Cocco: Hardware-Mapping Co-Exploration towards Memory Capacity-Communication Optimization

TL;DR

Memory bandwidth and energy usage dominate performance in data-intensive DNN accelerators, and layer-level optimizations fall short on complex or irregular graphs. The authors introduce a graph-level subgraph execution scheme and a genetic-algorithm–based hardware-mapping co-exploration framework called Cocco, linking network structure features to memory configurations. Across plain, multi-branch, and irregular networks, Cocco achieves lower external memory access, reduced bandwidth, and substantial cost savings compared with greedy, DP, and SA baselines, demonstrating robust graph-partitioning and co-optimization capabilities. The work provides a scalable path to memory- and energy-efficient deployment of diverse DNN topologies on memory-constrained on-chip accelerators, with broad implications for future DNN accelerator design and automated mapping pipelines.

Abstract

Memory is a critical design consideration in current data-intensive DNN accelerators, as it profoundly determines energy consumption, bandwidth requirements, and area costs. As DNN structures become more complex, a larger on-chip memory capacity is required to reduce data movement overhead, but at the expense of silicon costs. Some previous works have proposed memory-oriented optimizations, such as different data reuse and layer fusion schemes. However, these methods are not general and potent enough to cope with various graph structures. In this paper, we explore the intrinsic connection between network structures and memory features to optimize both hardware and mapping. First, we introduce a graph-level execution scheme with a corresponding dataflow and memory management method.

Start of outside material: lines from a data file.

Definition readContract_getConversationEscrows (key : string) : M (list Z) :=
  fun w h =>
    let r := chain_getConversationEscrows w h key in
    ([EvReadConversationEscrows key r], r).

Definition writeContract (request : WriteRequest) : M Hash :=
  fun w h => let r := wallet_writeContract w h request in ([EvWriteContract request r], r).

Definition waitForTransactionReceipt (hash : Hash) : M unit :=
  fun w h => let r := chain_receipt w h hash in ([EvWaitForTransactionReceipt hash r], r).

Definition emit (e : Event) : M unit := fun _ _ => ([e], Ok tt).

(** [await new Promise(resolve => setTimeout(resolve, delayMs))]. *)
Definition sleep (delayMs : Z) : M unit := emit (EvSetTimeout delayMs).
Definition console_error (label : string) : M unit := emit (EvConsoleError label).
Definition addToast (message : string) (kind : ToastKind) : M unit :=
  emit (EvAddToast message kind).
Definition setEscrow (value : option Escrow) : M unit := emit (EvSetEscrow value).
Definition setIsLoading (value : bool) : M unit := emit (EvSetIsLoading value).

Definition call_onEscrowUpdated : M unit :=
  fun w h => let r := parent_onEscrowUpdated w h in ([EvOnEscrowUpdated r], r).

(** ** The gateway and the coordinator ([escrow.ts]) *)

Module EscrowLib.
Import JS.

Section Gateway.
Variable Math_round_Number : string -> Z.

Definition formatPrice (priceWei : Z) : string := Viem.formatEther priceWei.

Definition parsePrice (priceEth : string) : Result Z :=
  Viem.parseEther Math_round_Number priceEth.

(** The 32 bytes behind [conversationIdToBytes32]: the identifier's
    bytes, cut at 32 and laid over a zeroed buffer. *)
Definition conversationIdBytes (conversationId : string) : list Z :=
  let data := TextEncoder_encode conversationId in
  let bytes32 := Uint8Array_new 32 in
  let length := Nat.min (List.length data) 32 in
  Uint8Array_set bytes32 (Uint8Array_slice0 length data).

Definition conversationIdToBytes32 (conversationId : string) : string :=
  let hex := join (List.map hex2 (conversationIdBytes conversationId)) in
  ("0x" ++ hex)%string.

(** [getEscrow]: the read wrapped in a [try]; whatever the read throws is
    logged and turned into [null]. *)
Definition getEscrow (escrowId : Z) : M (option Escrow) :=
  try_catch
    (result <- readContract_getEscrow escrowId ;;
     ret (Some {| id := id result;
                  seller := seller result;
                  buyer := buyer result;
                  nftContract := nftContract result;
                  tokenId := tokenId result;
                  price := price result;
                  deadline := deadline result;
                  state := state result;
                  createdAt := createdAt result;
                  disputeDeadline := disputeDeadline result;
                  ipfsMetadata := ipfsMetadata result;
                  sellerAgreed := sellerAgreed result;
                  buyerAgreed := buyerAgreed result;
                  xmtpConversationId := xmtpConversationId result |}))
    (fun _ => console_error "Error fetching escrow:" ;;; ret None).

Definition getConversationEscrows (conversationId : string) : M (list Z) :=
  try_catch
    (let xmtpConversationId := conversationIdToBytes32 conversationId in
     result <- readContract_getConversationEscrows xmtpConversationId ;;
     ret result)
    (fun _ => console_error "Error fetching conversation escrows:" ;;; ret []).

(** One round of the polling loop: [Some b] when the body returns [b],
    [None] when the loop goes on. *)
Definition waitForEscrowStateChange_attempt
    (escrowId : Z) (expectedState : EscrowState) (delayMs : Z) (attempt : Z)
  : M (option bool) :=
  try_catch
    (escrow <- getEscrow escrowId ;;
     match escrow with
     | Some e =>
         if EscrowState_eqb (state e) expectedState then ret (Some true)
         else sleep delayMs ;;; ret None
     | None => sleep delayMs ;;; ret None
     end)
    (fun _ =>
       console_error ("Attempt " ++ toString10 (attempt + 1) ++ " failed:")%string ;;;
       ret None).

(** [for (let attempt = 0; attempt < maxAttempts; attempt++)], by
    recursion on the number of rounds left. *)
Fixpoint waitForEscrowStateChange_loop
    (rounds : nat) (attempt : Z)
    (escrowId : Z) (expectedState : EscrowState) (delayMs : Z) : M bool :=
  match rounds with
  | O => ret false
  | S rounds' =>
      r <- waitForEscrowStateChange_attempt escrowId expectedState delayMs attempt ;;
      match r with
      | Some b => ret b
      | None =>
          waitForEscrowStateChange_loop rounds' (attempt + 1)
            escrowId expectedState delayMs
      end
  end.

(** [maxAttempts] defaults to 10 and [delayMs] to 2000 at the call. *)
Definition waitForEscrowStateChange
    (escrowId : Z) (expectedState : EscrowState) (maxAttempts : Z) (delayMs : Z)
  : M bool :=
  waitForEscrowStateChange_loop (Z.to_nat maxAttempts) 0
    escrowId expectedState delayMs.

(** The argument of [createEscrow].  [durationHours] is a whole number: the
    form passes [parseInt] of one of the values of its select box. *)
Record CreateEscrowParams : Type := mkCreateEscrowParams {
  p_seller : Address;
  p_buyer : Address;
  p_nftContract : Address;
  p_tokenId : Z;
  p_priceEth : string;
  p_durationHours : Z;
  p_conversationId : string;
  p_ipfsMetadata : option string
}.

Definition createEscrow (params : CreateEscrowParams) : M Hash :=
  try_catch
    (price <- lift (parsePrice (p_priceEth params)) ;;
     let duration := Number_mul (p_durationHours params) 3600 in
     let xmtpConversationId := conversationIdToBytes32 (p_conversationId params) in
     hash <- writeContract
       {| w_address := NFT_ESCROW_CONTRACT_ADDRESS;
          w_functionName := "createEscrow";
          w_args := [AAddress (p_seller params);
                     AAddress (p_buyer params);
                     AAddress (p_nftContract params);
                     AUint (p_tokenId params);
                     AUint price;
                     AUint duration;
                     ABytes32 xmtpConversationId;
                     AString (match p_ipfsMetadata params with
                              | Some s => s
                              | None => ""
                              end)];
          w_value := None |} ;;
     ret hash)
    (fun error => console_error "Error creating escrow:" ;;; throw error).

Definition depositPayment (escrowId : Z) (priceEth : string) : M Hash :=
  value <- lift (parsePrice priceEth) ;;
  writeContract
    {| w_address := NFT_ESCROW_CONTRACT_ADDRESS;
       w_functionName := "depositPayment";
       w_args := [AUint escrowId];
       w_value := Some value |}.

Definition approveRequest (nftContract : Address) (tokenId : Z) : WriteRequest :=
  {| w_address := nftContract;
     w_functionName := "approve";
     w_args := [AAddress NFT_ESCROW_CONTRACT_ADDRESS; AUint tokenId];
     w_value := None |}.

Definition depositNFTRequest (escrowId : Z) : WriteRequest :=
  {| w_address := NFT_ESCROW_CONTRACT_ADDRESS;
     w_functionName := "depositNFT";
     w_args := [AUint escrowId];
     w_value := None |}.

Definition depositNFT (escrowId : Z) (nftContract : Address) (tokenId : Z) : M Hash :=
  approveHash <- writeContract (approveRequest nftContract tokenId) ;;
  waitForTransactionReceipt approveHash ;;;
  writeContract (depositNFTRequest escrowId).

Definition completeEscrow (escrowId : Z) : M Hash :=
  writeContract
    {| w_address := NFT_ESCROW_CONTRACT_ADDRESS;
       w_functionName := "completeEscrow";
       w_args := [AUint escrowId];
       w_value := None |}.

Definition cancelEscrow (escrowId : Z) (reason : string) : M Hash :=
  writeContract
    {| w_address := NFT_ESCROW_CONTRACT_ADDRESS;
       w_functionName := "cancelEscrow";
       w_args := [AUint escrowId; AString reason];
       w_value := None |}.

Definition raiseDispute (escrowId : Z) (reason : string) : M Hash :=
  value <- lift (Viem.parseEther Math_round_Number "0.01") ;;
  writeContract
    {| w_address := NFT_ESCROW_CONTRACT_ADDRESS;
       w_functionName := "raiseDispute";
       w_args := [AUint escrowId; AString reason];
       w_value := Some value |}.

Definition cancelExpiredEscrow (escrowId : Z) : M Hash :=
  writeContract
    {| w_address := NFT_ESCROW_CONTRACT_ADDRESS;
       w_functionName := "cancelExpiredEscrow";
       w_args := [AUint escrowId];
       w_value := None |}.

This scheme enables the execution of arbitrary graph patterns with high data reuse and low hardware overhead. Subsequently, we propose Cocco, a hardware-mapping co-exploration framework leveraging graph-level features of networks. It aims to minimize communication overhead, such as energy consumption and bandwidth requirements, with a smaller memory capacity. We formulate the graph-partition scheduling and memory configuration search as an optimization problem and employ a genetic-based method to achieve efficient co-exploration for large and irregular networks. Experiments demonstrate that Cocco obtains lower external memory access, lower bandwidth requirements, and more stable optimization for graph partition compared to the greedy algorithm and dynamic programming introduced in prior works. Cocco also reduces the costs by 1.89% to 50.33% using co-exploration compared to other typical methods.

Figures (14)

• Figure 1: The effect of different memory capacities for a computation graph. Intermediate results can be buffered in the on-chip memory if it is large enough. The on-chip memory of small capacity can only buffer two nodes (marked in the red dotted box), and the larger memory can cover a larger subgraph (right side).
• Figure 2: Left: performance v.s. memory capacity of several industrial NPUs. Right: a summary of SRAM area ratio in these accelerators.
• Figure 3: Evaluations on subgraphs fusing different number of layers (denoted as L=1,3,5). Y-axis is in the log domain. The 2TOPS NPU accelerator is configured with a 1MB global buffer and a 1.125MB weight buffer. The bandwidth requirement of weights is from the prefetch of the next subgraph, while that of activations is from the inputs and outputs of each subgraph.
• Figure 4: A conceptual comparison between two manners to process a subgraph. The node marked with a negative number represents the input node. The corresponding subgraph is shown in the upper right, where $F\times F/s$ refers to the convolution kernel size ($F$) and stride ($s$).
• Figure 5: The flow to determine the execution scheme of a subgraph (i.e., the computed tile size of each node, the tile offset, and the processing sequence of nodes). For simplicity, we discuss the 1D-CONV in this example and it is similar in the 2D-CONV case.